» **WORK ORDER**
Copy nothing from the entries below except the lines from the one containing "streq (co_SourceAccount o)" through the one containing "streq (co_DestinationAccount o)", and copy those exactly.

» **MATERIAL PROVIDED**
━━━━

(** ** Whether a record may move *)

Definition validRelayTransition (from to : ActionResolutionState) : bool :=
  match from with
  | ActionPrepared => same to ActionSubmitted || same to ActionRejected || same to ActionConflict || same to ActionTerminal
  | ActionSubmitted => same to ActionAccepted || same to ActionRejected || same to ActionConflict || same to ActionTerminal
  | ActionAccepted => same to ActionSubmitted || same to ActionTerminal
  | _ => false
  end.

Definition openState (s : ActionResolutionState) : bool :=
  same s ActionPrepared || same s ActionSubmitted || same s ActionAccepted.

Definition sponsorshipOnlyOutcome (o : TerminalOutcome) : bool :=
  same o OutcomeFinalizedSponsorshipOnly || same o OutcomeCorroboratedSponsorshipOnly.
Definition relayOnlyOutcome (o : TerminalOutcome) : bool :=
  same o OutcomeFinalizedRelayOnly || same o OutcomeCorroboratedRelayOnly.

Definition validRelayModeState (mode : Mode) (state : ActionResolutionState) (outcome : TerminalOutcome)
    (sponsorshipReference : string) (sponsorshipObserved sponsorshipAbsent transactionAbsent : bool) : bool :=
  let sponsored := negb (streq sponsorshipReference "") in
  let sponsorshipPresent := sponsored || sponsorshipObserved in
  let refused := same state ActionRejected || same state ActionConflict in
  let moving := same state ActionSubmitted || same state ActionAccepted in
  match mode with
  | ModeRelayExact =>
      negb sponsorshipPresent && negb sponsorshipAbsent && negb transactionAbsent && negb (sponsorshipOnlyOutcome outcome)
  | ModeSponsorOnly =>
      if transactionAbsent then false
      else if sponsorshipObserved then
        (same state ActionPrepared || same state ActionSubmitted) && same outcome NoOutcome && negb sponsorshipAbsent
      else if moving || (sponsorshipPresent && refused) then false
      else negb (same state ActionTerminal) ||
           (sponsored && negb sponsorshipAbsent && sponsorshipOnlyOutcome outcome) ||
           (negb sponsored && sponsorshipAbsent && safeTerminalAbsenceOutcome outcome)
  | ModeSponsorAndRelay =>
      if sponsorshipPresent && refused then false
      else if moving then
        (sponsorshipPresent && negb sponsorshipAbsent && negb transactionAbsent) ||
        (negb sponsorshipPresent && sponsorshipAbsent && negb transactionAbsent && same outcome NoOutcome)
      else if same state ActionTerminal then
        (sponsored && negb sponsorshipAbsent && negb transactionAbsent &&
         (same outcome OutcomeFinalizedSuccess || sponsorshipOnlyOutcome outcome || same outcome OutcomeCorroboratedSuccess)) ||
        (sponsored && negb sponsorshipAbsent && transactionAbsent && sponsorshipOnlyOutcome outcome) ||
        (negb sponsorshipPresent && sponsorshipAbsent && negb transactionAbsent && relayOnlyOutcome outcome) ||
        (negb sponsorshipPresent && sponsorshipAbsent && transactionAbsent && safeTerminalAbsenceOutcome outcome)
      else if same state ActionPrepared && sponsorshipAbsent && negb transactionAbsent && negb sponsorshipPresent &&
              same outcome NoOutcome then true
      else negb sponsorshipAbsent && negb transactionAbsent
  | ModeOther _ => false
  end.

Definition validRelayAbsenceStateShape (mode : Mode) (state : ActionResolutionState) (outcome : TerminalOutcome)
    (sponsorshipReference transactionReference : string) (sponsorshipAbsent transactionAbsent : bool) : bool :=
  let unsponsored := streq sponsorshipReference "" in
  if negb sponsorshipAbsent && negb transactionAbsent then false
  else if negb (same state ActionTerminal) then
    same mode ModeSponsorAndRelay && sponsorshipAbsent && negb transactionAbsent && unsponsored &&
    same outcome NoOutcome && openState state
  else match mode with
  | ModeSponsorOnly =>
      sponsorshipAbsent && negb transactionAbsent && unsponsored && streq transactionReference "" &&
      safeTerminalAbsenceOutcome outcome
  | ModeSponsorAndRelay =>
      if sponsorshipAbsent && transactionAbsent then
        unsponsored && streq transactionReference "" && safeTerminalAbsenceOutcome outcome
      else if sponsorshipAbsent then unsponsored && negb (streq transactionReference "") && relayOnlyOutcome outcome
      else negb unsponsored && streq transactionReference sponsorshipReference && sponsorshipOnlyOutcome outcome
  | _ => false
  end.

Definition finalizedNegative (o : TerminalOutcome) : bool :=
  same o OutcomeFinalizedExpired || same o OutcomeFinalizedAbsent || same o OutcomeFinalizedInvalidated ||
  same o OutcomeFinalizedRelayOnly || same o OutcomeFinalizedSponsorshipOnly.
Definition corroboratedNegative (o : TerminalOutcome) : bool :=
  same o OutcomeCorroboratedExpired || same o OutcomeCorroboratedAbsent || same o OutcomeCorroboratedInvalidated ||
  same o OutcomeCorroboratedRelayOnly || same o OutcomeCorroboratedSponsorshipOnly.

Definition validatorProfile (profile : option FinalityProfile) : bool :=
  match profile with Some p => same (fp_TerminalEvidenceClass p) ValidatorFinality | None => false end.

Definition validRelayAbsenceOutcomeAssurance (request : RelayExecutionRequest) (outcome : TerminalOutcome)
    (sponsorshipAbsent transactionAbsent : bool) (sponsorshipEvidence : option RelaySponsorshipTransactionEvidence) : bool :=
  let body := qr_Body (QuoteRequest request) in
  let quote := pq_Body (ProviderQuote request) in
  if same outcome NoOutcome then same (qr_Mode body) ModeSponsorAndRelay && sponsorshipAbsent && negb transactionAbsent
  else
    let sponsorshipValidator :=
      if sponsorshipAbsent then validatorProfile (SponsorshipTerminalProfile quote)
      else match sponsorshipEvidence with
           | Some e => same (te_TerminalEvidenceClass e) ValidatorFinality && ValidatorAuthenticatedPortableProof e
           | None => false
           end in
    let allValidator :=
      if same (qr_Mode body) ModeSponsorAndRelay && (transactionAbsent || relayOnlyOutcome outcome)
      then sponsorshipValidator && validatorProfile (RelayFinalityProfile quote) else sponsorshipValidator in
    (allValidator && finalizedNegative outcome) ||
    (negb allValidator && corroboratedNegative outcome &&
     negb (same (qr_AssuranceLevel body) AssuranceAutonomousDecentralized)).

(** [mergeEvidenceRefs] of service.go. *)
Definition mergeEvidenceRefs (left right : list string) : list string :=
  sort_strings (elements (list_to_set left ∪ list_to_set right : gset string)).

Definition sameObservedSponsorshipTransaction (o : RelaySponsorshipCreditObservation)
    (e : RelaySponsorshipTransactionEvidence) : bool :=
  streq (co_NetworkDigest o) (te_NetworkDigest e) && streq (co_PaymentDigest o) (te_PaymentDigest e) &&
  streq (co_StableActionID o) (te_StableActionID e) && streq (co_ExactRequestDigest o) (te_ExactRequestDigest e) &&
  streq (co_SourceAccount o) (te_SourceAccount e) && (co_SourceSequence o =? te_SourceSequence e) &&
  (co_ValidUntilUnix o =? te_ValidUntilUnix e) && streq (co_TopUpDigest o) (te_TopUpDigest e) &&
  streq (co_TopUpCellHash o) (te_TopUpCellHash e) && streq (co_CommitmentCellHash o) (te_CommitmentCellHash e) &&
  streq (co_DestinationAccount o) (te_DestinationAccount e) && sameAmount (co_Amount o) (te_Amount e) &&
  streq (co_SubmittedTransactionHash o) (SubmittedTransactionHash e) &&
  streq (co_SourceExecutionReference o) (te_SourceExecutionReference e) &&
  equalStrings (co_DestinationCreditReferences o) (te_DestinationCreditReferences e).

━━━━

» **SOLUTION**
  streq (co_SourceAccount o) (te_SourceAccount e) && (co_SourceSequence o =? te_SourceSequence e) &&
  (co_ValidUntilUnix o =? te_ValidUntilUnix e) && streq (co_TopUpDigest o) (te_TopUpDigest e) &&
  streq (co_TopUpCellHash o) (te_TopUpCellHash e) && streq (co_CommitmentCellHash o) (te_CommitmentCellHash e) &&
  streq (co_DestinationAccount o) (te_DestinationAccount e) && sameAmount (co_Amount o) (te_Amount e) &&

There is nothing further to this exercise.